(Data):
(** [get] returns the object of the store, and keeps the store. *)
Lemma get_spec b k : coherent b -> in_range b ->
  exists b', get b k = Ok (b', objects b !! k) /\ keeps b b'.
Proof.
  intros Hco Hran. unfold get. destruct (peek_from_memory b k ≫= get_obj) as [o|] eqn:Ep.
  - rewrite (peek_obj b k Hco o Ep). destruct (peek_from_memory b k) as [v|] eqn:Ev; [|done]. cbn in Ep.
    destruct (get_hit (count_hit b) k v o) as (b1 & b2 & -> & E2 & Hk & Hp); [by apply coherent_stats|done..|]. cbn.
    replace (match v with CVUpdate _ => Panic | _ => Ok v end) with (Ok (E := Empty_set) v) by (by destruct v). cbn.
    rewrite E2. cbn. rewrite Hp. cbn. rewrite Ep. exists b2. split; [done|]. eapply keeps_trans, Hk. by apply keeps_stats.
  - cbn zeta. destruct (get_miss (count_miss b) k) as (b' & Hk & Hp & E); [by apply coherent_stats|done..|].
    change (database (count_miss b)) with (database b) in *. rewrite get_node_spec. fold (stored b).
    change (stored (count_miss b)) with (stored b) in E. rewrite E. cbn. exists b'. rewrite Hp. split; [done|].
    eapply keeps_trans, Hk. by apply keeps_stats.
Qed.
End store.

(** ** Changing counts *)
Section counts.
Context {D Handle C : Type} `{Features} `{DBLaws D Handle} `{LruCache ArenaHash CacheValue C} `{!LruLaws ArenaHash CacheValue C}.
Abbreviation B := (StorageBackend D Handle C).
Implicit Types (b : B) (k : ArenaHash) (o : OnDiskObject) (delta : Delta).
(** A key to be counted down is known and its count is positive. *)
Lemma count_down_key b k keys : in_range b -> (forall j, occ j (k :: keys) <= excess b j) ->
  is_Some (objects b !! k) /\ has_room minus_ref (objects b !! k) /\
  (forall j, occ j keys <= excess b j + at_key k j (-1)).
Proof.
  intros Hr Hex. assert (1 <= rc (objects b) k) as Hpos.
  { specialize (Hex k). rewrite occ_cons, decide_True in Hex by done. pose proof (occ_nonneg k keys).
    pose proof (refs_to_nonneg k (objects b)). unfold excess in Hex. lia. }
  assert (is_Some (objects b !! k)) as [o Ho].
  { unfold rc in Hpos. destruct (objects b !! k); [eauto|cbn in Hpos; lia]. }
  split_and!; [by rewrite Ho| |].
  - rewrite Ho. intros _ o' [= <-]. pose proof (in_range_rc b k o Hr Ho) as Hu. unfold rc in *. rewrite Ho in *. cbn in *.
    unfold in_u in *. lia.
  - intros j. specialize (Hex j). rewrite occ_cons in Hex. unfold at_key.
    destruct (decide (j = k)), (decide (k = j)); try congruence; lia.
Qed.

Lemma count_down_spec fuel : forall keys b,
  coherent b -> in_range b -> (forall j, occ j keys <= excess b j) ->
  weight b + Z.of_nat (length keys) < 2 ^ 31 -> deleted_entries b < Z.of_nat fuel ->
  exists b', update_refs fuel b keys minus_ref = Ok b' /\ counted_down b b' keys.
Proof.
  induction fuel as [|fuel IHf]; intros keys b Hco Hr Hex Hw Hd.
  { pose proof (deleted_entries_nonneg b). lia. }
  cbn [update_refs]. revert b Hco Hr Hex Hw Hd. induction keys as [|k keys IHk]; intros b Hco Hr Hex Hw Hd.
  { exists b. split; [done|]. by apply counted_down_nil. }
  cbn [try_fold]. cbn [length] in Hw.
  destruct (count_down_key b k keys Hr Hex) as (Hknown & Hroom & Hrest).
  destruct (update_count_spec (update_refs fuel) b k minus_ref) as [(b1 & -> & Hup)|(b1 & o1 & Hdr & ->)];
    [done|apply unit_nontrivial, unit_minus_ref|apply no_wrap_weight; [apply unit_minus_ref|lia]|done|done| |]; cbn [mbind outcome_bind].
  - assert (forall j, excess b1 j = excess b j + at_key k j (-1)) as He1.
    { intros j. unfold excess. rewrite (updated_rc _ _ _ _ j Hup), (updated_refs _ _ _ _ j Hup) by done. cbn. lia. }
    pose proof (updated_weight _ _ _ _ unit_minus_ref Hup) as Hw1. pose proof (updated_deleted _ _ _ _ Hup) as Hd1.
    destruct (IHk b1) as (b2 & E2 & H2); [apply Hup|by eapply updated_range|intros j; by rewrite He1|lia|lia|].
    exists b2. split; [done|]. eapply counted_down_step; [apply Hup|by eapply updated_fewer|done| |done|done|done].
    intros j. rewrite (updated_roots _ _ _ _ j Hup). unfold at_key. case_decide; cbn; lia.
  - pose proof (fun j => dropped_excess _ _ _ _ _ j Hco Hdr) as He1. cbn in He1.
    pose proof (dropped_weight _ _ _ _ _ Hdr unit_minus_ref) as Hw1. pose proof (dropped_deleted _ _ _ _ _ Hdr) as Hd1.
    destruct (IHf (obj_refs o1) b1) as (b2 & E2 & H2);
      [apply Hdr|by eapply dropped_range| |lia|lia|].
    { intros j. rewrite He1. specialize (Hrest j). pose proof (occ_nonneg j keys). lia. }
    change (flat_refs (od_children o1)) with (obj_refs o1). rewrite E2. cbn [mbind outcome_bind].
    pose proof (cd_weight _ _ _ H2) as Hw2. pose proof (cd_deleted _ _ _ H2) as Hd2.
    destruct (IHk b2) as (b3 & E3 & H3); [apply H2|apply H2| |lia|lia|].
    { intros j. rewrite (cd_excess _ _ _ H2), He1. specialize (Hrest j). lia. }
    exists b3. split; [done|]. eapply (counted_down_step b b2); [| | | |lia|lia|done].
    + eapply same_frame_trans; [apply (dr_frame _ _ _ _ _ Hdr)|apply H2].
    + eapply fewer_trans; [apply frame_stored, (dr_frame _ _ _ _ _ Hdr)|by eapply dropped_fewer|apply H2].
    + intros j. rewrite (cd_excess _ _ _ H2), He1. lia.
    + intros j. rewrite (cd_roots _ _ _ H2), (dropped_roots _ _ _ _ _ j Hdr). unfold at_key. case_decide; cbn; lia.
Qed.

(Work order):
Return all of the above records exactly, leaving no line out.

(Task result):
(** [get] returns the object of the store, and keeps the store. *)
Lemma get_spec b k : coherent b -> in_range b ->
  exists b', get b k = Ok (b', objects b !! k) /\ keeps b b'.
Proof.
  intros Hco Hran. unfold get. destruct (peek_from_memory b k ≫= get_obj) as [o|] eqn:Ep.
  - rewrite (peek_obj b k Hco o Ep). destruct (peek_from_memory b k) as [v|] eqn:Ev; [|done]. cbn in Ep.
    destruct (get_hit (count_hit b) k v o) as (b1 & b2 & -> & E2 & Hk & Hp); [by apply coherent_stats|done..|]. cbn.
    replace (match v with CVUpdate _ => Panic | _ => Ok v end) with (Ok (E := Empty_set) v) by (by destruct v). cbn.
    rewrite E2. cbn. rewrite Hp. cbn. rewrite Ep. exists b2. split; [done|]. eapply keeps_trans, Hk. by apply keeps_stats.
  - cbn zeta. destruct (get_miss (count_miss b) k) as (b' & Hk & Hp & E); [by apply coherent_stats|done..|].
    change (database (count_miss b)) with (database b) in *. rewrite get_node_spec. fold (stored b).
    change (stored (count_miss b)) with (stored b) in E. rewrite E. cbn. exists b'. rewrite Hp. split; [done|].
    eapply keeps_trans, Hk. by apply keeps_stats.
Qed.
End store.

(** ** Changing counts *)
Section counts.
Context {D Handle C : Type} `{Features} `{DBLaws D Handle} `{LruCache ArenaHash CacheValue C} `{!LruLaws ArenaHash CacheValue C}.
Abbreviation B := (StorageBackend D Handle C).
Implicit Types (b : B) (k : ArenaHash) (o : OnDiskObject) (delta : Delta).
(** A key to be counted down is known and its count is positive. *)
Lemma count_down_key b k keys : in_range b -> (forall j, occ j (k :: keys) <= excess b j) ->
  is_Some (objects b !! k) /\ has_room minus_ref (objects b !! k) /\
  (forall j, occ j keys <= excess b j + at_key k j (-1)).
Proof.
  intros Hr Hex. assert (1 <= rc (objects b) k) as Hpos.
  { specialize (Hex k). rewrite occ_cons, decide_True in Hex by done. pose proof (occ_nonneg k keys).
    pose proof (refs_to_nonneg k (objects b)). unfold excess in Hex. lia. }
  assert (is_Some (objects b !! k)) as [o Ho].
  { unfold rc in Hpos. destruct (objects b !! k); [eauto|cbn in Hpos; lia]. }
  split_and!; [by rewrite Ho| |].
  - rewrite Ho. intros _ o' [= <-]. pose proof (in_range_rc b k o Hr Ho) as Hu. unfold rc in *. rewrite Ho in *. cbn in *.
    unfold in_u in *. lia.
  - intros j. specialize (Hex j). rewrite occ_cons in Hex. unfold at_key.
    destruct (decide (j = k)), (decide (k = j)); try congruence; lia.
Qed.

Lemma count_down_spec fuel : forall keys b,
  coherent b -> in_range b -> (forall j, occ j keys <= excess b j) ->
  weight b + Z.of_nat (length keys) < 2 ^ 31 -> deleted_entries b < Z.of_nat fuel ->
  exists b', update_refs fuel b keys minus_ref = Ok b' /\ counted_down b b' keys.
Proof.
  induction fuel as [|fuel IHf]; intros keys b Hco Hr Hex Hw Hd.
  { pose proof (deleted_entries_nonneg b). lia. }
  cbn [update_refs]. revert b Hco Hr Hex Hw Hd. induction keys as [|k keys IHk]; intros b Hco Hr Hex Hw Hd.
  { exists b. split; [done|]. by apply counted_down_nil. }
  cbn [try_fold]. cbn [length] in Hw.
  destruct (count_down_key b k keys Hr Hex) as (Hknown & Hroom & Hrest).
  destruct (update_count_spec (update_refs fuel) b k minus_ref) as [(b1 & -> & Hup)|(b1 & o1 & Hdr & ->)];
    [done|apply unit_nontrivial, unit_minus_ref|apply no_wrap_weight; [apply unit_minus_ref|lia]|done|done| |]; cbn [mbind outcome_bind].
  - assert (forall j, excess b1 j = excess b j + at_key k j (-1)) as He1.
    { intros j. unfold excess. rewrite (updated_rc _ _ _ _ j Hup), (updated_refs _ _ _ _ j Hup) by done. cbn. lia. }
    pose proof (updated_weight _ _ _ _ unit_minus_ref Hup) as Hw1. pose proof (updated_deleted _ _ _ _ Hup) as Hd1.
    destruct (IHk b1) as (b2 & E2 & H2); [apply Hup|by eapply updated_range|intros j; by rewrite He1|lia|lia|].
    exists b2. split; [done|]. eapply counted_down_step; [apply Hup|by eapply updated_fewer|done| |done|done|done].
    intros j. rewrite (updated_roots _ _ _ _ j Hup). unfold at_key. case_decide; cbn; lia.
  - pose proof (fun j => dropped_excess _ _ _ _ _ j Hco Hdr) as He1. cbn in He1.
    pose proof (dropped_weight _ _ _ _ _ Hdr unit_minus_ref) as Hw1. pose proof (dropped_deleted _ _ _ _ _ Hdr) as Hd1.
    destruct (IHf (obj_refs o1) b1) as (b2 & E2 & H2);
      [apply Hdr|by eapply dropped_range| |lia|lia|].
    { intros j. rewrite He1. specialize (Hrest j). pose proof (occ_nonneg j keys). lia. }
    change (flat_refs (od_children o1)) with (obj_refs o1). rewrite E2. cbn [mbind outcome_bind].
    pose proof (cd_weight _ _ _ H2) as Hw2. pose proof (cd_deleted _ _ _ H2) as Hd2.
    destruct (IHk b2) as (b3 & E3 & H3); [apply H2|apply H2| |lia|lia|].
    { intros j. rewrite (cd_excess _ _ _ H2), He1. specialize (Hrest j). lia. }
    exists b3. split; [done|]. eapply (counted_down_step b b2); [| | | |lia|lia|done].
    + eapply same_frame_trans; [apply (dr_frame _ _ _ _ _ Hdr)|apply H2].
    + eapply fewer_trans; [apply frame_stored, (dr_frame _ _ _ _ _ Hdr)|by eapply dropped_fewer|apply H2].
    + intros j. rewrite (cd_excess _ _ _ H2), He1. lia.
    + intros j. rewrite (cd_roots _ _ _ H2), (dropped_roots _ _ _ _ _ j Hdr). unfold at_key. case_decide; cbn; lia.
Qed.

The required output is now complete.